First languages (2011)
- • Sotho: 76.4%
- • Zulu: 6.8%
- • Afrikaans: 5.3%
- • Xhosa: 4.6%
- • Other: 6.8%
- Time zone: UTC+2 (SAST)
- Postal code (street): 1932
- PO box: 1932
- Area code: (016) 371

= Deneysville =

Deneysville is a small town on the banks of the Vaal Dam in the Free State province of South Africa.

== History ==
Deneysville was established in 1936 and named after Deneys Reitz, writer of Commando: A Boer Journal of the Boer War and son of former Orange Free State president Francis William Reitz. The dam has two names, Lake Deneys and Vaal Dam, with the latter being the official and most commonly used name. The town "Deneysville" however, established on the shores of the dam was named after him. The stone cottage on the waterfront which was originally built as a hunting lodge by the Reitz family, is now St. Peter's Church, and has become a popular wedding venue. The original village management board became a municipality and today falls under the large area council of Metsimaholo. The town was slow in developing until the turn of the century when it was rediscovered and is today a fast developing recreational center with many new holiday homes adding to permanent working and retired population.

The waterfront along Waverley Road was declared a tourism node by Fezile Dabi district municipality in 2013 and is the start of the 'Lion Route'.

In early stone-age times, the Tswana-Sotho had settled along the shore of the Vaal River, where Deneysville is established today. The Makgolokwe-a-Mafehleng (Bakgatla from Tabane) lived in the area from around 1836. The ruins of their stone dwellings can be seen in the area today opposite the Municipal buildings. There is an interesting exhibition of artifacts in the town's library which is situated behind the Municipal offices. It was inaccurately said the ruins were from the Khoisan, but the archaeological study proved that it was the Tswana-Sotho branch of Kwena and Fokeng and not the Khoisan that lived in the area.

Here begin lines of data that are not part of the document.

(** The verdict on a target. *)
Definition admits (ctx : FleetContext) (target : jstr) (pong : bool) (at_ : Z) (d : MachineDb) : result BackendUnresolvableCode (option jstr) :=
  if same target (fc_sessionGroupId ctx) || same target (js "session") || same target (js "default") then Ok None
  else match getSandbox (fc_workspaceId ctx) target d with
       | None => Err stale_pointer
       | Some b =>
           match b_kind b, nonEmpty (b_enrollmentId b) ≫= fun i => getEnrollment (fc_workspaceId ctx) i d with
           | modal, _ => Err unsupported_backend_context
           | selfhosted, None => Err offline_enrollment
           | selfhosted, Some e => if bool_decide (state (probeEnrollment e pong at_) = online) then Ok (Some target) else Err offline_enrollment
           end
       end.
(** The pointer after a swap. *)
Definition moved (target : option jstr) (dir : option (option jstr)) (p : ActiveSandboxPointer) : ActiveSandboxPointer :=
  if bool_decide (activeSandboxId p = target) then p
  else {| activeSandboxId := target; activeEpoch := activeEpoch p + 1; workingDir := default (workingDir p) dir |}.

Lemma exec_resolve now ctx target pong at_ d : exec now (resolveTarget ctx target pong at_) d = (Ok (admits ctx target pong at_ d), [], d).
Proof.
  unfold resolveTarget, admits. destruct (_ || _); [done|]. rewrite exec_read. destruct (getSandbox _ _ d) as [b|] eqn:E; [|done].
  unfold getSandbox in E. apply List.find_some in E as [_ [_ Hb%same_eq]%andb_true_iff]. destruct (b_kind b); [done|]. cbn [swapTargetEstablishability].
  destruct (nonEmpty (b_enrollmentId b)) as [i|]; [|done]. cbn [mbind option_bind]. rewrite exec_read. destruct (getEnrollment _ i d) as [e|]; [|done]. rewrite Hb.
  by destruct (bool_decide _).
Qed.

Many of these artifacts were saved prior to the flooding of the valley and originate from the farm, Zandfontein, which is now an island in the middle of North Bay called Groot Eiland (or UJ Island, as the University of Jhb. has a 99-year lease over it).

== Vaal Dam ==
Deneysville, situated on the Free State side of the Vaal River, is the largest town on the Vaal Dam banks. There are four yacht clubs that hold regular sailing races at weekends. Two of the most known races are Keel Boat Week held at Deneysville Aquatic Club and Round The Island Yacht Race which is held at Lake Deneys Yacht Club.

National Sea Rescue Institute Station 22 is located at Manten Marina in Deneysville.